A memo from Senate Majority Leader Charles Schumer (D-N.Y.) that was released with the resolution last month said the climate investments will put the U.S. on the path to hitting 80 percent clean energy and 50 percent economy-wide carbon emission reductions by 2030.
Karpinski said lawmakers have a “once in a generation opportunity” to address climate change by passing the package in the near future.
“As our nation is rocked by devastating storms, floods, heat, fires, and droughts, long-standing environmental and racial injustice, and economic inequality, you have a once in a generation opportunity to act on climate at the scale that science and justice require by passing the Build Back Better Act in the coming weeks,” Karpinski wrote.
“We urge you in the strongest possible terms to seize this historic opportunity to tackle the climate crisis head on and build a more fair and just society,” he added.

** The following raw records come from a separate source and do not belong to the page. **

Lemma ndigits_fuel_enough n f :
  0 < n -> n < 2 ^ Z.of_nat f ->
  ndigits f n = digits n /\ 10 ^ (digits n - 1) <= n < 10 ^ digits n.
Proof.
  intros Hn Hf.
  assert (Hd : 10 ^ (digits n - 1) <= n < 10 ^ digits n).
  { unfold digits. destruct n as [|p|p]; try lia. simpl Z.to_pos.
    apply ndigits_spec; [lia|]. pose proof (pos_size_fuel p).
    pose proof (pow2_le_pow10 (Z.of_nat (Pos.to_nat (Pos.size p)))). lia. }
  split; [|exact Hd].
  apply (digit_count_unique n); [|exact Hd|exact Hn].
  apply ndigits_spec; [exact Hn|]. pose proof (pow2_le_pow10 (Z.of_nat f)). lia.
Qed.

Lemma Qdiv_cross (a b c d : Z) :
  0 < b -> 0 < d -> a * d <= c * b -> (inject_Z a / inject_Z b <= inject_Z c / inject_Z d)%Q.
Proof.
  intros Hb Hd H. destruct b as [|b|b]; try lia. destruct d as [|d|d]; try lia.
  rewrite <- !Qmake_Qdiv. unfold Qle. simpl. lia.
Qed.

Lemma digits_pos n : 0 < n -> 1 <= digits n.
Proof.
  intros Hn. destruct (ndigits_fuel_enough n (Pos.to_nat (Pos.size (Z.to_pos n)))) as [_ [H1 H2]]; [lia| |].
  - destruct n; try lia. apply pos_size_fuel.
  - destruct (Z.le_gt_cases 1 (digits n)) as [|Hlt]; [assumption|].
    destruct (Z.le_gt_cases 0 (digits n)).
    + replace (digits n) with 0 in H2 by lia. simpl in H2. lia.
    + rewrite Z.pow_neg_r in H2 by lia. lia.
Qed.

Lemma digits_bounds n : 0 < n -> 10 ^ (digits n - 1) <= n < 10 ^ digits n.
Proof.
  intros Hn. apply (ndigits_fuel_enough n (Pos.to_nat (Pos.size (Z.to_pos n)))); [exact Hn|].
  destruct n; try lia. apply pos_size_fuel.
Qed.

(** The exponent [dec_round] picks is at most the magnitude of [x]. *)
Lemma dec_exponent_le (y : Q) :
  Qnum y <> 0 ->
  let k := digits (Z.abs (Qnum y)) - digits (Z.pos (Qden y)) in
  (pow10 (if Qle_bool (pow10 k) (Qabs y) then k else k - 1) <= Qabs y)%Q.
Proof.
  intros Hn k. destruct (Qle_bool _ _) eqn:E; [apply Qle_bool_iff; exact E|].
  destruct y as [n d]. simpl in *. unfold k.
  pose proof (digits_bounds (Z.abs n)) as [HN1 HN2]; [lia|].
  pose proof (digits_bounds (Z.pos d)) as [HD1 HD2]; [lia|].
  assert (HdN := digits_pos (Z.abs n) ltac:(lia)).
  assert (HdD := digits_pos (Z.pos d) ltac:(lia)).
  set (dN := digits (Z.abs n)) in *. set (dD := digits (Z.pos d)) in *.
  replace (dN - dD - 1) with ((dN - 1) + - dD) by lia. rewrite pow10_add.
  unfold pow10. rewrite (proj2 (Z.leb_le 0 (dN - 1))) by lia.
  rewrite (proj2 (Z.leb_gt 0 (- dD))) by lia. rewrite Z.opp_involutive.
  change (Qabs (n # d)) with (Z.abs n # d). rewrite (Qmake_Qdiv (Z.abs n) d).
  assert (Hq : (inject_Z (10 ^ (dN - 1)) * (1 / inject_Z (10 ^ dD))
               == inject_Z (10 ^ (dN - 1)) / inject_Z (10 ^ dD))%Q) by (unfold Qdiv; ring).
  rewrite Hq.
  apply Qdiv_cross; [lia|lia|]. nia.
Qed.

Lemma Q_sign_abs (y : Q) : (y == (if Qnum y <? 0 then -1 else 1) * Qabs y)%Q.
Proof. destruct y as [[|n|n] d]; unfold Qeq; simpl; lia. Qed.

(** [dec_round p x] is within half a unit of the [p]-th significant digit
    of [x]: its relative error is at most [10^(1-p) / 2]. *)
Theorem dec_round_error p x :
  1 <= p -> (Qabs (dec_round p x - x) <= Qabs x * pow10 (1 - p) * (1 # 2))%Q.
Proof.
  intros Hp. unfold dec_round. pose proof (Qred_correct x) as Hy.
  set (y := Qred x) in *. rewrite <- Hy.
  destruct (Qnum y =? 0) eqn:Hz.
  - apply Z.eqb_eq in Hz. assert (Hy0 : (y == 0)%Q) by (unfold Qeq; simpl; rewrite Hz; reflexivity).
    rewrite Hy0. simpl. unfold Qle. simpl. lia.
  - apply Z.eqb_neq in Hz. pose proof (dec_exponent_le y Hz) as Hadj. cbv zeta in Hadj.
    set (adj := if Qle_bool _ _ then _ else _) in *.
    set (a := Qabs y) in *. set (e := adj - (p - 1)).
    set (c := round_half_even (a / pow10 e)).
    set (s := (if Qnum y <? 0 then -1 else 1)%Q).
    assert (Hs : (Qabs s == 1)%Q) by (unfold s; destruct (_ <? _); reflexivity).
    assert (HE : (0 < pow10 e)%Q) by apply pow10_pos.
    assert (Hea : (pow10 e == pow10 adj * pow10 (1 - p))%Q).
    { unfold e. rewrite <- pow10_add. replace (adj + (1 - p)) with (adj - (p - 1)) by lia. reflexivity. }
    rewrite Qred_correct. rewrite (Q_sign_abs y). fold s a.
    assert (Hd : (s * inject_Z c * pow10 e - s * a == s * (pow10 e * (inject_Z c - a / pow10 e)))%Q).
    { field. apply Qnot_eq_sym, Qlt_not_eq, HE. }
    rewrite Hd, Qabs_Qmult, Hs, Qmult_1_l, Qabs_Qmult, (Qabs_pos (pow10 e)) by apply Qlt_le_weak, HE.
    apply Qle_trans with (pow10 e * (1 # 2))%Q.
    + apply Qmult_le_l; [exact HE|]. apply round_half_even_near.
    + rewrite Hea. apply Qmult_le_r; [reflexivity|].
      apply Qmult_le_compat_r; [exact Hadj|]. apply Qlt_le_weak, pow10_pos.
Qed.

Democrats are currently embroiled in an internal fight on Capitol Hill regarding the reconciliation package and a separate, bipartisan infrastructure package the Senate passed last month.
Leadership had vowed to pass the two pieces of legislation together, but a handful of moderate Democrats are now threatening to tank the reconciliation package if the bipartisan package is not passed first.
The LCV first set parameters on endorsements in 2009 when it urged House members to back climate legislation that would have created a cap-and-trade system restricting the total amount of greenhouse gasses emitted throughout the country, according to The Washington Post, which first reported on the letter.
The fund made its first endorsements in June, throwing its support behind nine incumbent Democratic senators: Sens. Michael Bennet (Colo.), Alex Padilla (Calif.), Patty Murray (Wash.), Catherine Cortez Masto (Nevada), Tammy Duckworth (Ill.), Maggie Hassan (N.H.), Brian Schatz (Hawaii), Raphael Warnock (Ga.) and Ron Wyden (Ore.), according to Roll Call.